Attempting to learn almost every aspect of a tech stack at once while writing an app from scratch would’ve been challenging at any time in my life. But I had vastly underestimated how long it would take me to learn so many new technologies. I had not taken into account kids. It turns out that trying to learn something new while being interrupted every other minute is an exercise in futility. I didn’t realize this then, though, and assumed it was just difficult to teach an old dog new tricks. And then a 3-day weekend came along. I had been trying to learn React for almost a month, but nothing was sinking in. I was reading the same tutorials repeatedly and going nowhere. Then, during this 3-day weekend, I had almost two days without kids. I made more progress that weekend than I had the entire previous month. I realized then that uninterrupted time was the key. So now, if I need to come up to speed on a complex topic, I either wake up in the wee hours before everyone else or wait for a long weekend.

I don’t recommend trying to learn this way.

I don’t recommend trying to learn this way.

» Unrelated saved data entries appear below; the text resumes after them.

(* ===== verification/TaskMonitor.v ===== *)
(** * TaskMonitor: following an accepted Task to its end

    Models [application/src/task_monitor.rs]: one poll of one waiting operation,
    the observation row it keeps and the verdicts it draws. *)
From S2P Require Import Prelude Text Operation OperationEngine Capability Artifact AuditLog.
From S2P Require Import RedfishCommand RemoteTask Executor.

Inductive TaskPoll (Command : Type) :=
| StillRunning (operation : Operation Command)
| Deferred (operation : Operation Command)
| Terminal (operation : Operation Command).
Arguments StillRunning {Command}.
Arguments Deferred {Command}.
Arguments Terminal {Command}.

Inductive MonitorAuditStage := MonitorTerminal.

Inductive TaskMonitorError (E RE X : Type) :=
| MonOperationNotFound (id : OperationId)
| NotWaitingRemote (id : OperationId) (state : OperationState)
| MonEmptyTargets (id : OperationId)
| MonStore (source : E)
| MonRemoteTaskStore (source : RE)
| RemoteTaskObservation (id : OperationId) (source : RemoteTaskError)
| MonVerifier (source : X)
| MonAudit (stage : MonitorAuditStage) (source : AuditRecordError X).
Arguments MonOperationNotFound {E RE X}.
Arguments NotWaitingRemote {E RE X}.
Arguments MonEmptyTargets {E RE X}.
Arguments MonStore {E RE X}.
Arguments MonRemoteTaskStore {E RE X}.
Arguments RemoteTaskObservation {E RE X}.
Arguments MonVerifier {E RE X}.
Arguments MonAudit {E RE X}.

(** The error of an engine step, as [apply_step] reports it. *)
Definition monitor_step_error {E RE X} (id : OperationId) (error : EngineError E)
    : TaskMonitorError E RE X :=
  match error with
  | NotFound _ => MonOperationNotFound id
  | EngineInvalidTransition operation_id source => NotWaitingRemote operation_id (it_from source)
  | StateChanged operation_id _ observed => NotWaitingRemote operation_id observed
  | EngineStore source => MonStore source
  | EmptyTargets | TooManyTargets _ => MonEmptyTargets id
  end.

(** [updated_row]: the observation replaces the state, the message and the
    percentage, which is dropped when it is out of range; a monitor URI once
    known is kept. *)
Definition updated_row (task : RemoteTask) (observation : TaskObservation) (state : RemoteTaskState)
    (now : OffsetDateTime) : result RemoteTask RemoteTaskError :=
  RemoteTask_try_from_parts (task_operation_id task) (task_endpoint_id task) (task_uri task)
    (match to_task_monitor_uri observation with
     | Some uri => Some uri
     | None => task_monitor_uri task
     end)
    state (to_message observation)
    (match to_percent_complete observation with
     | Some percent => if decide (percent ≤ 100)%N then Some (Z.of_N percent) else None
     | None => None
     end) now.

Section monitor.
Context {P St E RE X : Type}.
Context `{OperationStore (RedfishCommand P) St E, RemoteTaskStore St RE}.
Context (w : Surroundings P X) (base_actor : AuditActor) (base_origin : DeploymentPosture).
Abbreviation Command := (RedfishCommand P).
Abbreviation Polls A := (M (Runtime P St X) (abrupt (TaskMonitorError E RE X)) A).

(** [apply_step]. *)
Definition monitor_apply_step (id : OperationId) (event : OperationEvent) (now : OffsetDateTime)
    : Polls (Operation Command) :=
  mapping (monitor_step_error id) (on_store w (engine_apply id event now)).

(** [audit_context]. *)
Definition audit_context (endpoint : EndpointId) (source : OperationSource)
    : Polls AuditOperationContext :=
  let '(actor, origin) := execution_attribution base_actor base_origin source in
  mapping (λ e, MonAudit MonitorTerminal (RecordContext e))
    (operation_audit_context w endpoint RedfishPollRemoteTask actor origin).

(** [terminal_sequence]. *)
Definition terminal_sequence : Polls Z :=
  lift (map_err (λ e, MonAudit MonitorTerminal (RecordSequence e)) (AuditSequence_next SEQUENCE_FIRST)).

(** [record_failure]. *)
Definition monitor_record_failure (endpoint : EndpointId) (source : OperationSource)
    (failure : AuditFailure) (verification : AuditFailureVerification)
    (occurred_at : OffsetDateTime) : Polls () :=
  let! context := audit_context endpoint source in
  let! sequence := terminal_sequence in
  let! event_id := generate w in
  let! failed := lift (map_err (λ e, MonAudit MonitorTerminal (RecordEvent e))
    (AuditEvent_failed event_id context sequence failure verification occurred_at)) in
  mapping (λ e, MonAudit MonitorTerminal (RecordWrite e)) (append_audit_event w failed).

(** [record_success]. *)
Definition monitor_record_success (endpoint : EndpointId) (source : OperationSource)
    (occurred_at : OffsetDateTime) : Polls () :=
  let! context := audit_context endpoint source in
  let! sequence := terminal_sequence in
  let! event_id := generate w in
  let! succeeded := lift (map_err (λ e, MonAudit MonitorTerminal (RecordEvent e))
    (AuditEvent_succeeded event_id context sequence occurred_at)) in
  mapping (λ e, MonAudit MonitorTerminal (RecordWrite e)) (append_audit_event w succeeded).

(** [resolve_unknown]. *)
Definition resolve_unknown (id : OperationId) (endpoint : EndpointId) (source : OperationSource)
    (now : OffsetDateTime) : Polls (TaskPoll Command) :=
  let! final_operation := monitor_apply_step id EvOutcomeUnknown now in
  do! monitor_record_failure endpoint source FailureRedfishDiscoveryFailed
        FailureVerificationInconclusive now in
  mret (Terminal final_operation).

(** [verify_target]. *)
Definition monitor_verify_target (id : OperationId) (endpoint : EndpointId) (command : Command)
    (source : OperationSource) (now : OffsetDateTime) : Polls (TaskPoll Command) :=
  let! answer := attempt (gateway_verify w id endpoint command) in
  match answer with
  | Ok Confirmed =>
      let! final_operation := monitor_apply_step id EvVerificationPassed now in
      do! monitor_record_success endpoint source now in
      mret (Terminal final_operation)
  | Ok Mismatched =>
      let! final_operation := monitor_apply_step id EvFailed now in
      do! monitor_record_failure endpoint source FailureCoreResourceReadFailed
            FailureVerificationRejected now in
      mret (Terminal final_operation)
  | Err verifier_error =>
      do! monitor_apply_step id EvOutcomeUnknown now in
      do! monitor_record_failure endpoint source FailureCoreResourceReadFailed
            FailureVerificationInconclusive now in
      throw (MonVerifier verifier_error)
  end.

(** The rest of [observe], once the observation row is saved. *)
Definition observed (operation : Operation Command) (task : RemoteTask) (state : RemoteTaskState)
    (now : OffsetDateTime) : Polls (TaskPoll Command) :=
  if negb (task_is_terminal state) then mret (StillRunning operation)
  else
    let id := op_id operation in
    let endpoint := task_endpoint_id task in
    if decide (state = TaskCompleted) then
      do! monitor_apply_step id EvRemoteTaskCompleted now in
      monitor_verify_target id endpoint (op_command operation) (op_source operation) now
    else
      let! final_operation := monitor_apply_step id EvFailed now in
      do! monitor_record_failure endpoint (op_source operation) FailureRedfishDiscoveryFailed
            FailureVerificationRejected now in
      mret (Terminal final_operation).

(** [observe]. *)
Definition observe (operation : Operation Command) (task : RemoteTask)
    (observation : TaskObservation) (now : OffsetDateTime) : Polls (TaskPoll Command) :=
  match to_state observation with
  | None =>
      resolve_unknown (op_id operation) (task_endpoint_id task) (op_source operation) now
  | Some state =>
      let! updated := lift (map_err (RemoteTaskObservation (task_operation_id task))
        (updated_row task observation state now)) in
      do! mapping MonRemoteTaskStore (on_store w (save_remote_task updated)) in
      observed operation task state now
  end.

(** The match of [poll] on what the BMC says of the Task. *)
Definition poll_task (id : OperationId) (operation : Operation Command) (endpoint : EndpointId)
    (task : RemoteTask) (now : OffsetDateTime) : Polls (TaskPoll Command) :=
  let! answer := attempt (gateway_read_task w id endpoint (task_uri task)) in
  match answer with
  | Err _ => mret (Deferred operation)
  | Ok None => resolve_unknown id endpoint (op_source operation) now
  | Ok (Some observation) => observe operation task observation now
  end.

(** [poll]. *)
Definition poll (id : OperationId) (now : OffsetDateTime) : Polls (TaskPoll Command) :=
  let! found := mapping MonStore (on_store w (store_find_operation id)) in
  let! operation := lift (ok_or found (MonOperationNotFound id)) in
  if decide (op_state operation ≠ WaitingRemote)
  then throw (NotWaitingRemote id (op_state operation))
  else
    match op_targets operation with
    | [] => throw (MonEmptyTargets id)
    | target :: _ =>
        let endpoint := endpoint_id target in
        let! row := mapping MonRemoteTaskStore (on_store w (find_remote_task id)) in
        match row with
        | None => resolve_unknown id endpoint (op_source operation) now
        | Some task => poll_task id operation endpoint task now
        end
    end.

(** [recover_tasks]. *)
Definition recover_tasks : Polls (list (Operation Command)) :=
  mapping MonStore (on_store w (store_list_operations (Some WaitingRemote))).
End monitor.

When I started this project, I thought my priority was getting an MVP into potential customers’ hands as quickly as possible. I had thought that just by narrowing the features down to the bare minimum, I had ensured a quick path to delivery. However, MVPs aren’t always just about the feature set. They are also about the tech you use to develop those features. I had doomed any chance at timely delivery by prioritizing learning new technologies over-delivering functionality and underestimating my learning ability. However, I’ve gained a tremendous amount of hard-earned knowledge over the past months, which should accelerate future progress. My wife asked the other day how difficult it would be to add additional features post-MVP. I just laughed. After everything I’ve been through so far, everything looks trivial in comparison. So, while my desire for edification may have delayed progress, it has not stopped it. The side hustle continues.